MACY: Yeah, so an estimated 300,000 workers lost their jobs in furniture and related industries. And if you look at Henry County alone, they basically - they all closed. There's one assembly plant that Bassett Furniture runs, where they manage to sort of build pieces - part of the components that come in that are imported and they - they'll do the finishing there. But it's basically gone. If you drive down Bassett today, all of the factories - just about all of the factories have been torn down. Some of them burned - some were burned because people were desperate. People were trying to steal the copper white wiring out to resell on the black market. And they're basically all gone. I mean, it's kind of ghost town now.

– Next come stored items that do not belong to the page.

Lemma triple_drop_lock :
  triple Owns (drop_lock uid lock) (λ _ _, True).
Proof.
  unfold drop_lock. eapply triple_case; [by apply (triple_guard Owns)|..].
  - intros []. eapply triple_case; [apply triple_remove_if_owned|..]; [|done..].
    intros ?. by apply triple_return; [apply _|].
  - intros e. apply (triple_pre _ _ _ _ _ _ _ (λ _, True)); [done|]. by apply triple_return; [apply _|].
  - done.
Qed.
End releasing.
End programs.
(** C13: a published descriptor stays until somebody writes or removes the descriptor of
    the scope, removes that very instance, or acquires the scope when nobody has its
    session: an attempt to take over a live session, the removal of another instance, a
    release and a crash leave it in place. *)
Theorem descriptor_outlives_others w w' k d :
  reachable w → step w w' → valid_key k →
  published (v_sys (w_view w)) k = Some d → published (v_sys (w_view w')) k ≠ Some d →
  ∃ tid t, w_threads w !! tid = Some t ∧ key_of (paths_of (th_op t)) = k ∧ entitled (th_op t) w k d.
Proof.
  intros [HI _ Ht _]%worlds_inv Hstep Hk Hd Hgone.
  destruct Hstep as [pid _|tid pid op _ _ _|tid ch w' Hstep|pid]; [by destruct Hgone..| |by destruct Hgone].
  unfold thread_step in Hstep. destruct (w_threads w !! tid) as [t|] eqn:Htid; [|done]. cbn in Hstep.
  destruct (th_prog t) as [o|B c next] eqn:Hprog; [simplify_eq; by destruct Hgone|].
  destruct (exec _ _ _ _ _ _ _) as [[answer s']|] eqn:He; [|done]. simplify_eq/=.
  destruct (call_guarantees _ tid t c next ch answer s' HI (Ht _ _ Htid) Hprog He) as (k' & Hk' & Hop & _ & Hg & _).
  exists tid, t. split; [done|]. rewrite Hop. destruct (decide (k' = k)) as [->|Hne].
  - split; [done|]. destruct (guar_descriptor _ _ _ _ _ _ Hg) as [Hallowed|[He1 He2]].
    + unfold may_change in Hallowed. destruct (th_op t); cbn in Hallowed, Hop |- *; try done.
      { by subst k. }
      destruct Hallowed as (d' & Hd' & Hid). rewrite Hop, Hd in Hd'. by simplify_eq.
    + destruct Hgone. by rewrite (published_same (v_sys (w_view w))).
  - destruct Hgone. rewrite (published_same (v_sys (w_view w))); [done|..].
    + by destruct (guar_entry _ _ _ _ _ _ Hg k (k +:+ ".json") Hk) as [[? _]|]; [left| |].
    + intros i Hi. destruct (inv_bound _ _ HI _ _ Hi) as [f Hf].
      destruct (guar_inode _ _ _ _ _ _ Hg _ _ Hf) as (f' & Hf' & _ & Hsame). cbn in Hf'. rewrite Hf, Hf'.
      destruct (Hsame k Hk) as [[? _]| ->]; [|by destruct Hne|done].
      eapply (inv_birth _ _ HI); [done| |exact Hi|exact Hf]. by left.
Qed.
End world.

(** ** A run

    Two processes of a user: the first acquires the scope and publishes its descriptor;
    the second tries to acquire and is refused. *)
Module RuntimeSample.

#[local] Instance descriptor_eq_dec : EqDecision RuntimeDescriptor.
Proof. solve_decision. Defined.

Definition secret : string := "AAAAAAAAAAAAAAAAAAAAAAAAAAAAAAAAAAAAAAAAAAA".

Definition descriptor : RuntimeDescriptor :=
  MkRuntimeDescriptor "session" "workspace" "http://127.0.0.1:4000" secret secret "/bin/broker" 7 1000.

#[local] Instance crypto : ApiCrypto := {|
  api_sha256 := λ m, (λ b, (b mod 256)%Z) <$> take 32 (m ++ replicate 32 0%Z);
  hmac_sha256 := λ _ m, m;
  base64url_encode := λ _, secret;
  base64url_decode := λ _, Some (replicate 32 0%Z);
|}.

(** Two numbers are their own document, and the descriptor above is the document [9]. *)
#[local] Instance serde : RuntimeSerde := {|
  JsonError := ();
  json_error_display := λ _, "json";
  io_error_display := λ _, "io";
  lock_to_vec := λ r, Ok [r.1; r.2];
  lock_from_slice := λ b, match b with [p; n] => Ok (p, n) | _ => Err tt end;
  descriptor_to_vec := λ d, if decide (d = descriptor) then Ok [9%Z] else Err tt;
  descriptor_from_slice := λ b, match b with [9%Z] => Ok descriptor | _ => Err tt end;
|}.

DAVIES: Martinsville is a place you write about a lot. It's a city probably not many people know about. Tell us about it at its heyday and what became of it as these changes...

MACY: Yeah.

DAVIES: ...Came about.

MACY: In the '60s, they used to say of Martinsville that it had the most millionaires per capita in the country. And it was textile-based and furniture based. It was booming. I mean, it had the lowest unemployment rate maybe in the whole country. It was like 1 percent or lower. In fact, one of our favorite reporters at the Roanoke Times had gone down and done a series in 1963 that I unearthed and, you know, the lead was - you know - can't find somebody to serve food in the diner - what we really need is some unemployment. And it all just gradually went away - first the textiles and then the furniture. The last big factory to close was Stanley Furniture in 2010. And that's really when I started kind of looking into this.

DAVIES: Yeah, this is a town very near the North Carolina border in southern Virginia. After all of these factories close - what was the impact on Martinsville? What was the level of unemployment?

MACY: It's had the highest unemployment rate in the state for the last 10 years. At one point, it was almost up to 20 percent unemployment. But I asked the mayor of Martinsville - I said - you know - because the unemployment rate doesn't count the people who stop looking for work and whose benefits have run out. I asked and she was very - she wasn't very - she was a bit defensive. She was kind of used to everybody coming up and beating on poor Martinsville and I wanted to be fair. She said don't make us look like tumbleweeds or - you know - blowing through town. It's not that. I promise I didn't see a single tumbleweed. But when I asked her without - I said what do you think the true unemployment rate is? Without hesitating, she said one-third. And so then you go and you say what does that look like? You go to the food pantries and you see the people, you know, lining up two hours before it opens and you talk to them and they're former textile workers and former furniture workers. And, you know, those are the people - their unemployment's run out, maybe they're getting a little bit of Social Security. Maybe they're getting a little bit of food stamps but you don't have to go very far to see a real sort of palpable example of this unemployment rate.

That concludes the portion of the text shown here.